Al Viro April 11, 2019, 9:30 p.m. UTC | #1
On Thu, Apr 11, 2019 at 02:23:08PM -0600, Jonathan Corbet wrote:
> docs: Add struct file refcounting and SCM_RIGHTS mess info

> 

> Work up some text posted by Al and add it to the filesystem manual.

> 

> Co-developed-by: Al Viro <viro@zeniv.linux.org.uk>

> Signed-off-by: Jonathan Corbet <corbet@lwn.net>

> ---

> This is the third sending of this patch.  Al, you *did* ask me to run it

> past you before putting it in; do you think you might get a chance to have

> a look sometime soon?


Will do, hopefully tonight...
Al Viro April 12, 2019, 9:53 p.m. UTC | #2
On Thu, Apr 11, 2019 at 02:23:08PM -0600, Jonathan Corbet wrote:
> +======================

> +Lifecycles and locking

> +======================

> +

> +This manual aspires to cover the lifecycles of VFS objects and the locking

> +that protects them.

> +

> +Reference counting for file structures

> +======================================

> +

> +(The following text derives from `this email from Al Viro

> +<https://lwn.net/ml/linux-fsdevel/20190207040058.GW2217@ZenIV.linux.org.uk/>`_).

> +

> +The :c:type:`struct file` type represents an open file in the kernel.  Its


That wants a separate section in the beginning, with overview of notions for
which the word "file" gets misused ;-)  I have something, but it's too much
of a rant at the moment (mostly regarding the unknown linguistic genius
somewhere in the bowels of POSIX committees, responsible for the term
"file description" used along with and in contrast to "file descriptor").
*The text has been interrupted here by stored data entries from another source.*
(* ===== verification/Ids.v ===== *)
(** * Identifiers (runtime/support/ids.go)

    The deterministic identifiers are truncated SHA-256 digests of a printed
    context. The digest is a parameter: [sha256_hex] is the lower-case
    hexadecimal text of the digest, 64 characters long. *)
From S2P Require Import Prelude GoStrings.
Open Scope string_scope.

Class Sha256 : Type := {
  sha256_hex : string -> string;
  sha256_hex_length : forall s, String.length (sha256_hex s) = 64 }.

Fixpoint take_string (n : nat) (s : string) : string :=
  match n, s with
  | S n', String a s' => String a (take_string n' s')
  | _, _ => ""
  end.

Lemma length_take_string n s :
  n <= String.length s -> String.length (take_string n s) = n.
Proof.
  revert s. induction n as [|n IH]; intros [|a s]; simpl; intros; try lia.
  rewrite IH; lia.
Qed.

Section ids.
Context `{!Sha256}.

(** [hex.EncodeToString(hash[:n])] *)
Definition digest_prefix (n : nat) (input : string) : string :=
  take_string (2 * n) (sha256_hex input).

Definition DeterministicTaskID (namespace runID stepID taskName : string) : string :=
  digest_prefix 4 (namespace ++ ":" ++ runID ++ ":" ++ stepID ++ ":" ++ taskName).

Definition PipelineID (name content : string) : string :=
  digest_prefix 16 (name ++ ":" ++ content).

Definition DeterministicVolumeID (namespace context : string) : string :=
  digest_prefix 4 (namespace ++ ":" ++ context).

Lemma PipelineID_length name content : String.length (PipelineID name content) = 32.
Proof.
  apply length_take_string. rewrite sha256_hex_length. lia.
Qed.
End ids.

(** An instance to compute with: the text itself, padded or cut. *)
Definition toy_sha_hex (s : string) : string := take_string 64 (s ++ zeros 64).

Lemma length_append_ s t : String.length (s ++ t) = String.length s + String.length t.
Proof. by induction s as [|a s IH]; simpl; [|f_equal]. Qed.

Lemma length_zeros n : String.length (zeros n) = n.
Proof. by induction n as [|n IH]; simpl; [|f_equal]. Qed.

Lemma toy_sha_length s : String.length (toy_sha_hex s) = 64.
Proof.
  apply length_take_string. rewrite length_append_, length_zeros. lia.
Qed.
Definition toy_sha : Sha256 :=
  {| sha256_hex := toy_sha_hex; sha256_hex_length := toy_sha_length |}.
> +lifetime is controlled by a simple reference count (f_count) in that

> +structure.  References are obtained with functions like fget(), fdget(),

> +and fget_raw(); they are returned with fput().


... and fdput().  BTW, are you sure that "returned" is the right verb here?
Would "released" or "dropped" be less overloaded?

The set is actually
	fget{,_raw}()		fput()
	fdget{,_raw}()		fdput()
	fdget_pos()		fdput_pos()
	get_file()		fput()
	get_file_rcu()		fput()		[not for general use]

Not sure if it's worth putting here, but _raw variants are the ones that
accept O_PATH files and fdget_pos() is "with XSI 2.9.7-inflicted exclusion".

> +.. FIXME we should have kerneldoc comments for those functions

> +


> +Descriptor tables

> +-----------------


That wants an overview of WTF those are and what are they for; again, fodder
for the overview section in the beginning...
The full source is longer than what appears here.